The company culture at Ungerboeck Software is something we pride ourselves on. And with the fluctuating trends of workplace standards, we are always looking to improve and continue our legacy of being considered one of the best places to work in St. Louis.

When Manish joined our team, it was his vision to push the limits of our developers, project managers, and IT staff. There was a desire to shake-up the culture and to make our team feel empowered because their ideas matter. The hack-a-thon was a perfect initiative to inject a sense of appreciation - but in an outlet that benefitted the entire company. The project wasn’t just limited to the IT and development departments, it was a push to make it a company-wide event that reinstated our growing company as a more tightly-knit family.

The execution of any given hack-a-thon can vary by industry or intentions and the rules presented will reflect on the aforementioned. However, there was only one rule that the “Unger Games” planning committee deemed necessary: create a solution that our customers would find valuable.


With this being a first-time event, there was an initial challenge of building up the value of the event to encourage participation. We allowed three months of hack-a-thon promotion, giving ample time for the generation of concepts and the forming of teams. The teams were self-forming, the projects were unchartered, the development time was on the work clock, and the prizes were substantial. With the amount of time (and excitement!) that was given prior to the hack-a-thon, 16 teams were created. The involvement rate was delightfully unexpected and solidified the planning committees’ efforts.

A surprising aspect of the teams was the level of cross-collaboration that happened organically. This was seen as a time to break the mold and enabled the teams to lose the sense of rigidity that is so very common in the workplace. Nearly every team had members of various departments, bringing differentiating perspectives and skill-sets to the table.
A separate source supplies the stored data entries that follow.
(* ===== verification/Scheduler.v ===== *)
(** * Event keys, events and the scheduler interface (src/src/core/model/scheduler.h)

    The data of [ns3::Scheduler] with its comparison operators, and the interface
    every event queue implements: the five virtual operations as a class
    [Scheduler], and what the simulator core relies on as the classes
    [SchedulerSpec] and [SchedulerRemoveSpec].  The abstract state of a queue is
    the list of the events it holds, up to permutation; its next event is the
    least one for the order of timestamps, ties broken by unique id. *)

From S2P Require Import Prelude.
Local Open Scope Z_scope.

(** [scheduler.h:169-174] Scheduler::EventKey *)
Record EventKey := mkKey {
  m_ts : Z;       (* uint64_t *)
  m_uid : Z;      (* uint32_t *)
  m_context : Z   (* uint32_t *)
}.

(** [scheduler.h:183-187] Scheduler::Event

    [impl] is the address of an [EventImpl]; 0 is [nullptr]. *)
Record Event := mkEvent {
  impl : Z;
  key : EventKey
}.

#[export] Instance EventKey_eq_dec : EqDecision EventKey.
Proof. solve_decision. Defined.
#[export] Instance Event_eq_dec : EqDecision Event.
Proof. solve_decision. Defined.

(** [scheduler.h:239-243] operator==(EventKey) *)
Definition key_eqb (a b : EventKey) : bool := m_uid a =? m_uid b.

(** [scheduler.h:253-257] operator!=(EventKey) *)
Definition key_neqb (a b : EventKey) : bool := negb (m_uid a =? m_uid b).

(** [scheduler.h:272-287] operator<(EventKey) *)
Definition key_ltb (a b : EventKey) : bool :=
  if m_ts a <? m_ts b then true
  else if (m_ts a =? m_ts b) && (m_uid a <? m_uid b) then true
  else false.

(** [scheduler.h:296-311] operator>(EventKey) *)
Definition key_gtb (a b : EventKey) : bool :=
  if m_ts a >? m_ts b then true
  else if (m_ts a =? m_ts b) && (m_uid a >? m_uid b) then true
  else false.

(** [scheduler.h:320-324] operator==(Event) *)
Definition event_eqb (a b : Event) : bool := key_eqb (key a) (key b).

(** [scheduler.h:333-337] operator!=(Event) *)
Definition event_neqb (a b : Event) : bool := key_neqb (key a) (key b).

(** [scheduler.h:346-350] operator<(Event) *)
Definition event_ltb (a b : Event) : bool := key_ltb (key a) (key b).

(** [scheduler.h:359-363] operator>(Event) *)
Definition event_gtb (a b : Event) : bool := key_gtb (key a) (key b).

(** ** The order *)

(** The event's key holds values of its fields' C++ types. *)
Definition key_fits (k : EventKey) : Prop :=
  fits 64 (m_ts k) ∧ fits 32 (m_uid k) ∧ fits 32 (m_context k).

Abbreviation ts e := (m_ts (key e)) (only parsing).
Abbreviation uid e := (m_uid (key e)) (only parsing).

Definition event_le (a b : Event) : Prop := event_ltb b a = false.
Definition event_lt (a b : Event) : Prop := event_ltb a b = true.

Lemma key_ltb_true a b :
  key_ltb a b = true ↔ m_ts a < m_ts b ∨ (m_ts a = m_ts b ∧ m_uid a < m_uid b).
Proof. unfold key_ltb. repeat case_match; lia. Qed.

Lemma key_ltb_false a b :
  key_ltb a b = false ↔ m_ts b < m_ts a ∨ (m_ts a = m_ts b ∧ m_uid b ≤ m_uid a).
Proof. unfold key_ltb. repeat case_match; lia. Qed.

Lemma key_gtb_ltb a b : key_gtb a b = key_ltb b a.
Proof.
  unfold key_gtb, key_ltb. rewrite !Z.gtb_ltb, (Z.eqb_sym (m_ts b)). done.
Qed.

Lemma event_lt_spec a b :
  event_lt a b ↔ ts a < ts b ∨ (ts a = ts b ∧ uid a < uid b).
Proof. apply key_ltb_true. Qed.

Lemma event_le_spec a b :
  event_le a b ↔ ts a < ts b ∨ (ts a = ts b ∧ uid a ≤ uid b).
Proof.
  unfold event_le, event_ltb. rewrite key_ltb_false. lia.
Qed.

(** Turns every order fact into arithmetic on timestamps and ids. *)
Ltac event_order :=
  repeat match goal with
  | H : event_ltb _ _ = true |- _ => apply key_ltb_true in H
  | H : event_ltb _ _ = false |- _ => apply key_ltb_false in H
  | H : event_lt _ _ |- _ => apply event_lt_spec in H
  | H : event_le _ _ |- _ => apply event_le_spec in H
  | |- event_lt _ _ => apply event_lt_spec
  | |- event_le _ _ => apply event_le_spec
  | |- event_ltb _ _ = true => apply key_ltb_true
  | |- event_ltb _ _ = false => apply key_ltb_false
  end; lia.

#[export] Instance event_le_trans : Transitive event_le.
Proof. intros a b c Hab Hbc. event_order. Qed.
#[export] Instance event_le_total : Total event_le.
Proof. intros a b. rewrite !event_le_spec. lia. Qed.
#[export] Instance event_lt_trans : Transitive event_lt.
Proof. intros a b c Hab Hbc. event_order. Qed.
#[export] Instance event_le_refl : Reflexive event_le.
Proof. intros a. event_order. Qed.

Lemma event_lt_le a b : event_lt a b → event_le a b.
Proof. intros. event_order. Qed.

Lemma event_le_lt a b : event_le a b → uid a ≠ uid b → event_lt a b.
Proof. intros. event_order. Qed.

Lemma event_lt_irrefl a : ¬ event_lt a a.
Proof. intros ?. event_order. Qed.

#[export] Hint Resolve event_lt_le event_le_lt : netsim.

(** ** The abstract queue *)

(** The unique ids of the events of a queue. *)
Definition uids (l : list Event) : list Z := (λ e, uid e) <$> l.

(** [ev] is the next event of a queue that holds [l]: every other event of [l]
    comes strictly later. *)
Definition is_next (ev : Event) (l : list Event) : Prop :=
  ev ∈ l ∧ ∀ e, e ∈ l → e = ev ∨ event_lt ev e.

#[export] Instance uids_proper : Proper ((≡ₚ) ==> (≡ₚ)) uids.
Proof. intros l l' H. unfold uids. by rewrite H. Qed.

#[export] Instance is_next_proper : Proper ((=) ==> (≡ₚ) ==> iff) is_next.
Proof. intros ev ? <- l l' H. unfold is_next. by setoid_rewrite H. Qed.

Lemma uids_inj l a b : NoDup (uids l) → a ∈ l → b ∈ l → uid a = uid b → a = b.
Proof.
  unfold uids. intros Hnd Ha Hb Hab.
  apply list_elem_of_lookup in Ha as [i Hi]. apply list_elem_of_lookup in Hb as [j Hj].
  assert (i = j) as ->; [|congruence].
  eapply NoDup_lookup; [exact Hnd|rewrite list_lookup_fmap, Hi; done|].
  rewrite list_lookup_fmap, Hj. cbn. by f_equal.
Qed.

(** The least element of a queue with distinct ids is its next event. *)
Lemma is_next_least ev l :
  NoDup (uids l) → ev ∈ l → (∀ e, e ∈ l → event_le ev e) → is_next ev l.
Proof.
  intros Hnd Hev Hle. split; [done|]. intros e He.
  destruct (decide (uid e = uid ev)) as [Heq|Hne].
  - left. by eapply uids_inj.
  - right. apply event_le_lt; auto.
Qed.

Lemma is_next_unique l a b : is_next a l → is_next b l → a = b.
Proof.
  intros [Ha Ha'] [Hb Hb']. destruct (Ha' b Hb) as [->|Hab]; [done|].
  destruct (Hb' a Ha) as [->|Hba]; [done|]. event_order.
Qed.

Lemma is_next_exists l : NoDup (uids l) → l ≠ [] → ∃ ev, is_next ev l.
Proof.
  induction l as [|x l IH]; [done|]. intros Hnd _.
  destruct l as [|y l].
  { exists x. apply is_next_least; [done|by left|]. intros e.
    rewrite list_elem_of_singleton. intros ->. reflexivity. }
  destruct IH as [ev [Hev Hle]]; [by inversion Hnd|done|].
  destruct (total event_le x ev) as [Hx|Hx].
  - exists x. apply is_next_least; [done|by left|].
    intros e [->|He]%elem_of_cons; [reflexivity|].
    destruct (Hle e He) as [->|?]; [done|]. etrans; [done|]. by apply event_lt_le.
  - exists ev. apply is_next_least; [done|by right|].
    intros e [->|He]%elem_of_cons; [done|].
    destruct (Hle e He) as [->|?]; [reflexivity|]. by apply event_lt_le.
Qed.

(** The events a queue may hold: fields within their types, a timestamp below
    the sentinel [UINT64_MAX], pairwise distinct unique ids. *)
Definition event_ok (e : Event) : Prop := key_fits (key e) ∧ ts e < UINT64_MAX.
Definition queue_ok (l : list Event) : Prop := NoDup (uids l) ∧ Forall event_ok l.

#[export] Instance queue_ok_proper : Proper ((≡ₚ) ==> iff) queue_ok.
Proof. intros l l' H. unfold queue_ok. by rewrite H. Qed.

Lemma queue_ok_nil : queue_ok [].
Proof. split; constructor. Qed.

Lemma queue_ok_cons x l : queue_ok (x :: l) ↔ event_ok x ∧ (uid x ∉ uids l) ∧ queue_ok l.
Proof. unfold queue_ok. cbn. rewrite NoDup_cons, Forall_cons. tauto. Qed.

Lemma queue_ok_erase x l l' : queue_ok l → l ≡ₚ x :: l' → queue_ok l'.
Proof. intros Hq H. rewrite H, queue_ok_cons in Hq. tauto. Qed.

Lemma queue_ok_insert x l l' :
  queue_ok l → event_ok x → uid x ∉ uids l → l' ≡ₚ x :: l → queue_ok l'.
Proof. intros Hq Hx Hu H. rewrite H, queue_ok_cons. done. Qed.

Lemma queue_ok_ts x l : queue_ok l → x ∈ l → 0 ≤ ts x < UINT64_MAX.
Proof.
  intros [_ Hf] Hx. rewrite Forall_forall in Hf. destruct (Hf x Hx) as [[[? _] _] ?]. done.
Qed.

#[export] Hint Resolve queue_ok_nil queue_ok_erase : netsim.

Lemma elem_of_uids x l : x ∈ l → uid x ∈ uids l.
Proof. intros Hx. unfold uids. by apply (list_elem_of_fmap_2 (λ e, uid e)). Qed.

(** Erasing by unique id removes the event itself. *)
Lemma erase_uid_spec l ev :
  NoDup (uids l) → ev ∈ l →
  ∃ l', erase_first (λ i, m_uid (key i) =? m_uid (key ev)) l = Some (ev, l').
Proof.
  intros Hnd Hev.
  destruct (erase_first_is_Some (λ i, uid i =? uid ev) l ev) as [[x l'] He];
    [done|by apply Z.eqb_refl|].
  exists l'. rewrite He. do 2 f_equal.
  apply erase_first_Some in He as (l1 & l2 & -> & -> & Hx & _). apply Z.eqb_eq in Hx.
  eapply uids_inj; [done| |done|done]. apply elem_of_app. right. by left.
Qed.

(** ** The interface

    The abstract class [ns3::Scheduler]: what [DefaultSimulatorImpl] calls. *)

(** [scheduler.h:156-229] Scheduler *)
Class Scheduler (S : Type) := {
  sched_new : S;
  sched_Insert : Event → S → res S;
  sched_IsEmpty : S → bool;
  sched_PeekNext : S → res Event;
  sched_RemoveNext : S → res (Event * S);
  sched_Remove : Event → S → res S
}.

(** What an implementation promises, [Remove] aside.  [sched_low] is the least
    timestamp the queue accepts: the calendar queue cannot take an event that is
    due before the last event it returned, the other queues accept every
    timestamp. *)
Class SchedulerSpec (S : Type) `{!Scheduler S} := {
  sched_inv : S → Prop;
  sched_events : S → list Event;
  sched_low : S → Z;
  spec_ok s : sched_inv s → queue_ok (sched_events s);
  spec_new :
    sched_inv sched_new ∧ sched_events sched_new = [] ∧ sched_low sched_new ≤ 0;
  spec_insert s ev :
    sched_inv s → event_ok ev →
    sched_low s ≤ ts ev → uid ev ∉ uids (sched_events s) →
    Z.of_nat (length (sched_events s)) < UINT32_MAX →
    ∃ s', sched_Insert ev s = Ok s' ∧ sched_inv s' ∧
      sched_events s' ≡ₚ ev :: sched_events s ∧ sched_low s' ≤ sched_low s;
  spec_is_empty s : sched_inv s → (sched_IsEmpty s = true ↔ sched_events s = []);
  spec_peek_next s :
    sched_inv s → sched_events s ≠ [] →
    ∃ ev, sched_PeekNext s = Ok ev ∧ is_next ev (sched_events s);
  spec_remove_next s :
    sched_inv s → sched_events s ≠ [] →
    ∃ ev s', sched_RemoveNext s = Ok (ev, s') ∧ is_next ev (sched_events s) ∧
      sched_inv s' ∧ sched_events s ≡ₚ ev :: sched_events s' ∧ sched_low s' ≤ ts ev
}.

(** The promise on [Remove], which not every queue keeps. *)
Class SchedulerRemoveSpec (S : Type) `{!Scheduler S} `{!SchedulerSpec S} := {
  spec_remove s ev :
    sched_inv s → ev ∈ sched_events s →
    ∃ s', sched_Remove ev s = Ok s' ∧ sched_inv s' ∧
      sched_events s ≡ₚ ev :: sched_events s' ∧ sched_low s' ≤ sched_low s
}.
The cross-collaboration is a benefit that resonates to this day. Our staff is more cognizant and has a better understanding of the various roles and the considerations needed. People who had hardly ever spoke were brought closer together (a weekend in an office usually does it) and the relationships are still seen throughout the halls today.


As I’ve mentioned before, Ungerboeck is a company that prides itself on our culture. The commitment to our team and goals can be seen on our USI Wall of Fame, a wall (ever-decreasing in space) where employees that have celebrated their 10 year anniversary with Ungerboeck, are highlighted. These are the people who know our clients and our goals, our passions and commitments, the hack-a-thon was a time that they could finally execute on the projects that they felt passionate about. There was an opportunity to put their ideas into production and to appreciate their understanding of customer needs. This was also a valuable time to show the newer additions to our team that their input matters and something conceptualized could be made a reality- a real product in the hands of our customers around the world.

Some of the projects that were presented were some that would have taken months, if not years, to be approved and relegated the labor and time for development. They were able to accomplish unthinkable amounts of programming in a matter of days. It built a solid foundation for these things to become products. The projects are already started and with the cross-collaboration of departments: sales and developers, project managers and client care consultants, the products are those that directly address current customer concerns or applications that the developers conceived where sales didn’t think it was possible.


A hack-a-thon isn’t something that is reserved for larger companies; you can implement it in your culture as well! It is a wonderful way to foster innovation and promote comradery. The developments conceived can inspire the entire outlook of your project timeline.